Oral History Interview with
Dr. Walter S. Salant
Head economist, Research Division, Office of Price Administration and predecessor agencies, 1940-45; economic advisor to the Economic Stabilization Director, 1945-46; economist for the Council of Economic Advisers, Executive Office of the President, 1946-52; and consultant in the economic and finance division of the North Atlantic Treaty Organization, 1952-53.
Washington, D.C.
March 30, 1970
by Jerry N. Hess
See also Walter Salant Papers finding aid
[Notices and Restrictions | Interview Transcript | List of Subjects Discussed]
Notice
This is a transcript of a tape-recorded interview conducted for the Harry S. Truman Library. A draft of this transcript was edited by the interviewee but only minor emendations were made; therefore, the reader should remember that this is essentially a transcript of the spoken, rather than the written word.
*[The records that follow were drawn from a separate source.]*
Section wc.
(** [None] is a read error. *)
Context {file : Type} (read : file -> nat -> option (list Z * file)).

Definition BUF : nat := 512.

(** [None] when the turns run out. *)
Fixpoint wc (fuel : nat) (s : counts) (fd : file) : option report :=
  match fuel with
  | O => None
  | S fuel =>
      match read fd BUF with
      | None => Some ReadError
      | Some (bs, fd) =>
          if (0 <? length bs)%nat then wc fuel (foldl count_byte s bs) fd
          else Some (Counts (l s) (w s) (c s))
      end
  end.

(** ** Counting *)

(** The maximal runs of bytes that are not separators. *)
Fixpoint words (t : list Z) : list (list Z) :=
  match t with
  | [] => []
  | b :: t' =>
      if is_sep b then words t'
      else match t' with
           | d :: _ => if is_sep d then [b] :: words t' else match words t' with v :: ws => (b :: v) :: ws | [] => [[b]] end
           | [] => [[b]]
           end
  end.

(** read() delivers [contents] in pieces of any size, nothing only at the end. *)
Class Reader (contents : file -> list Z) : Prop := {
  read_some fd : exists bs fd', read fd BUF = Some (bs, fd') /\ contents fd = bs ++ contents fd' /\ (bs = [] -> contents fd = []) }.

Definition starts_word (t : list Z) : bool := match t with [] => false | b :: _ => negb (is_sep b) end.

Lemma words_cons b t :
  length (words (b :: t)) = ((if negb (is_sep b) && negb (starts_word t) then 1 else 0) + length (words t))%nat /\
  (starts_word (b :: t) = true -> words (b :: t) <> []).
Proof.
  revert b. induction t as [|d t IH]; intros b; [by simpl; destruct (is_sep b)|]. destruct (IH d) as [_ Hw].
  change (words (b :: d :: t)) with (if is_sep b then words (d :: t) else if is_sep d then [b] :: words (d :: t)
    else match words (d :: t) with v :: ws => (b :: v) :: ws | [] => [[b]] end).
  generalize dependent (words (d :: t)). intros ws Hw. unfold starts_word in *.
  destruct (is_sep b), (is_sep d); simpl in *; try done. destruct ws; [by destruct Hw|done].
Qed.

(** Scanning [t] adds the words of [t], less one that goes on from before. *)
Lemma count_bytes s t :
  0 <= l s <= c s -> 0 <= w s <= c s -> c s + Z.of_nat (length t) < 2 ^ 31 ->
  let s' := foldl count_byte s t in
  l s' = l s + Z.of_nat (length (filter (fun b => b = 10) t)) /\
  c s' = c s + Z.of_nat (length t) /\
  w s' = w s + Z.of_nat (length (words t)) - (if inword s && starts_word t then 1 else 0).
Proof.
  revert s. induction t as [|b t IH]; intros s Hl Hw Hc; cbv zeta.
  { simpl. rewrite andb_false_r. lia. }
  simpl foldl. simpl length in Hc. assert (forall z, 0 <= z <= c s -> s32 (z + 1) = z + 1) as Hs by (intros; apply s32_small; lia).
  set (s1 := count_byte s b).
  assert (l s1 = l s + (if b =? 10 then 1 else 0) /\ c s1 = c s + 1 /\ inword s1 = negb (is_sep b) /\
    w s1 = w s + (if negb (is_sep b) && negb (inword s) then 1 else 0)) as (El & Ec & Ei & Ew).
  { unfold s1, count_byte. destruct (b =? 10), (is_sep b), (inword s) eqn:E; simpl; rewrite ?Hs by lia; rewrite ?E; split_and!; try done; lia. }
  destruct (IH s1) as (E1 & E2 & E3); [destruct (b =? 10); lia|destruct (_ && _); lia|lia|].
  rewrite E1, E2, E3, El, Ec, Ei, Ew. destruct (words_cons b t) as [Ewc _]. rewrite Ewc.
  rewrite filter_cons. split_and!.
  - destruct (Z.eqb_spec b 10); [rewrite decide_True by done|rewrite decide_False by done]; simpl; lia.
  - simpl. lia.
  - simpl starts_word. destruct (is_sep b), (inword s), (starts_word t); simpl; lia.
Qed.

Lemma wc_run contents `{!Reader contents} fuel fd s :
  (length (contents fd) < fuel)%nat ->
  exists bs, foldl count_byte s (contents fd) = bs /\ wc fuel s fd = Some (Counts (l bs) (w bs) (c bs)).
Proof.
  revert fd s. induction fuel as [|fuel IH]; intros fd s Hf; [lia|]. simpl.
  destruct (read_some fd) as (bs & fd' & -> & E & He). rewrite E in *. destruct bs as [|b bs].
  - specialize (He eq_refl). simpl in *. rewrite He. eauto.
  - simpl in *. rewrite length_app in Hf. rewrite foldl_app. apply IH. lia.
Qed.

(** Wc counts.  However read() cuts the file into pieces, wc ends and prints
    the number of newlines, of maximal runs of non-separators, and of bytes of
    the whole file, as long as it has less than 2^31 bytes. *)
Theorem wc_counts contents `{!Reader contents} fd :
  Z.of_nat (length (contents fd)) < 2 ^ 31 ->
  wc (length (contents fd) + 1) (mkCounts 0 0 0 false) fd =
    Some (Counts (Z.of_nat (length (filter (fun b => b = 10) (contents fd))))
                 (Z.of_nat (length (words (contents fd)))) (Z.of_nat (length (contents fd)))).
Proof.
  intros Hl. destruct (wc_run contents (length (contents fd) + 1) fd (mkCounts 0 0 0 false)) as (s & <- & ->); [lia|].
  destruct (count_bytes (mkCounts 0 0 0 false) (contents fd)) as (-> & -> & ->); simpl; [lia..|]. do 2 f_equal. lia.
Qed.
End wc.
Numbers appearing in square brackets (ex. [45]) within the transcript indicate the pagination in the original, hardcopy version of the oral history interview.
RESTRICTIONS
This oral history transcript may be read, quoted from, cited, and reproduced for purposes of research. It may not be published in full except by permission of the Harry S. Truman Library.
Opened October, 1970
Harry S. Truman Library
Independence, Missouri
[Top of the Page | Notices and Restrictions | Interview Transcript | List of Subjects Discussed]
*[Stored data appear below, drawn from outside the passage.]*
Lemma u32_eq_small a n m : 0 <= n < 2 ^ 32 -> 0 <= m < 2 ^ 32 -> (u32 (a + n) =? u32 (a + m)) = (n =? m).
Proof.
  intros Hn Hm. destruct (Z.eqb_spec n m) as [->|Hne]; [apply Z.eqb_refl|]. apply Z.eqb_neq. intros E. apply Hne.
  assert (u32 (u32 (a + n) - a) = u32 (u32 (a + m) - a)) as E' by by rewrite E.
  rewrite !u32_sub_l in E'. replace (a + n - a) with n in E' by lia. replace (a + m - a) with m in E' by lia.
  by rewrite !u32_small in E'.
Qed.

Lemma rep_frame s s' a : same_input s s' -> input_rep s a -> input_rep s' a.
Proof. intros (E1 & E2 & E3 & E4 & E5) []. split; rewrite ?E1, ?E2, ?E3, ?E4, ?E5; done. Qed.

Lemma INPUT_divides : (INPUT_BUF | 2 ^ 32).
Proof. by exists (2 ^ 25). Qed.

(** Dropping the last byte of the line. *)
Lemma rep_erase s Q L w c :
  input_rep s (mkLines Q (L ++ [c]) w) -> input_rep (set_input (ibuf s) (ir s) (iw s) (u32 (ie s - 1)) s) (mkLines Q L w).
Proof.
  intros []; cbn [committed editing told] in *. rewrite length_app in *. simpl length in *. split; cbn [committed editing told wakeups ibuf ir iw ie set_input].
  - done.
  - done.
  - done.
  - rewrite in_e0, u32_sub_l. f_equal. lia.
  - lia.
  - rewrite Nat.add_assoc, ring_app, app_assoc in in_data0. apply app_inj_1 in in_data0 as [E _]; [done|].
    by rewrite length_ring, length_app.
  - by apply Forall_app in in_line0 as [? _].
  - done.
Qed.

(** The last byte of the line, where the kill loop looks. *)
Lemma rep_last s Q L w c :
  input_rep s (mkLines Q (L ++ [c]) w) -> ibuf s !!! Z.to_nat (u32 (ie s - 1) mod INPUT_BUF) = c.
Proof.
  intros []; cbn [committed editing] in *. rewrite length_app in *. simpl length in *.
  rewrite Nat.add_assoc, ring_app, app_assoc in in_data0. apply app_inj_2 in in_data0 as [_ E]; [|by rewrite length_ring].
  rewrite ring_1 in E by apply u32_range. injection E as <-. do 3 f_equal. rewrite in_e0, u32_sub_l. f_equal. lia.
Qed.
Oral History Interview with
Dr. Walter S. Salant
Washington, D.C.
March 30, 1970
by Jerry N. Hess
[1]
HESS: Mr. Salant, to begin with will you give me a little of your personal career. Where were you born, where were you educated and what are a few of the positions that you have held?
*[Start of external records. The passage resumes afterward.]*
(* ===== verification/Umalloc.v ===== *)
(** * The allocator of the user library

    umalloc.c: the allocator of Kernighan and Ritchie, over a memory of 32-bit words and the
    [sbrk] of the kernel.  The free blocks form a ring through their headers, in
    the order of their addresses; the static header [base], of size 0, is always on
    it.  A header takes 8 bytes, [s.ptr] and then [s.size]; sizes count headers. *)

From stdpp Require Import gmap sorting.
From S2P Require Import Prelude.
Open Scope Z_scope.

Record uheap := mkHeap { word : Z -> Z; freep : Z; brk : Z }.
Definition set_word (a v : Z) (s : uheap) : uheap := mkHeap (fun x => if x =? a then v else word s x) (freep s) (brk s).
Definition set_freep (p : Z) (s : uheap) : uheap := mkHeap (word s) p (brk s).

Definition s_ptr (s : uheap) (p : Z) : Z := word s p.
Definition s_size (s : uheap) (p : Z) : Z := word s (p + 4).
Definition set_ptr (p v : Z) : uheap -> uheap := set_word p v.
Definition set_size (p v : Z) : uheap -> uheap := set_word (p + 4) v.

(** [sizeof(Header)], and [p + n] for a header pointer. *)
Definition HSIZE : Z := 8.
Definition hdr (p n : Z) : Z := u32 (p + HSIZE * n).

Section umalloc.
(** The address of [base], and the system call. *)
Context (BASE : Z) (sbrk : Z -> M uheap Z).

(** The search of [free] for the place of [bp]. *)
Fixpoint free_loop (fuel : nat) (bp p : Z) : M uheap Z :=
  match fuel with
  | O => sleeps
  | S fuel' =>
      let* s := get in
      if (p <? bp) && (bp <? s_ptr s p) then ret p
      else if (s_ptr s p <=? p) && ((p <? bp) || (bp <? s_ptr s p)) then ret p
      else free_loop fuel' bp (s_ptr s p)
  end.

(** [free] once the place is found: the block goes in after [p]. *)
Definition free_at (bp p : Z) : M uheap () :=
  let* s := get in
  (if hdr bp (s_size s bp) =? s_ptr s p then
     modify (set_size bp (u32 (s_size s bp + s_size s (s_ptr s p)))) ;;;
     let* s := get in
     modify (set_ptr bp (s_ptr s (s_ptr s p)))
   else modify (set_ptr bp (s_ptr s p))) ;;;
  let* s := get in
  (if hdr p (s_size s p) =? bp then
     modify (set_size p (u32 (s_size s p + s_size s bp))) ;;;
     let* s := get in
     modify (set_ptr p (s_ptr s bp))
   else modify (set_ptr p bp)) ;;;
  modify (set_freep p).

Definition free (fuel : nat) (ap : Z) : M uheap () :=
  let bp := hdr ap (-1) in
  let* s := get in
  let* p := free_loop fuel bp (freep s) in
  free_at bp p.

Definition morecore (fuel : nat) (nu : Z) : M uheap Z :=
  let nu := if nu <? 4096 then 4096 else nu in
  let* p := sbrk (s32 (nu * HSIZE)) in
  if p =? 0xffffffff then ret 0
  else
    modify (set_size p nu) ;;;
    free fuel (hdr p 1) ;;;
    gets freep.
SALANT: Yes. I was born in New York City and went to school, from the first grade through the end of high school, at the Ethical Culture Schools, which became known as the Fieldston Schools, in New York City. I did my undergraduate work at Harvard, then did a year of graduate work at Cambridge University and then I came back, in
[2]
September 1934, to the United States and got a job in the Treasury Department, where I remained for a year and a half in the Research and Statistics Division. Then I went to New York to see what a Wall Street brokerage firm was like and decided what I really wanted was to do more graduate work.
In September of '36 then I went back to Harvard to do two years of graduate work, the second of which was in the Littauer School, which was just beginning. While there I spent my second year almost entirely, at least in the first semester, in what has since become the famous Fiscal Policy Seminar that was run by Professors Alvin Hansen and John Williams. In the second semester I also was an assistant in the Economics Department.
In the summer of 1938, I came down to the SEC where I assisted Raymond Goldsmith in making the first estimates of individual saving by a method that has since been used to supplement the methods used by National Income Division.
[3]
Instead of estimating saving as the difference between income and consumption, this was an attempt to estimate it by measuring the changes in the assets and liabilities of individuals. That has since become the basis of a regular quarterly statistical release.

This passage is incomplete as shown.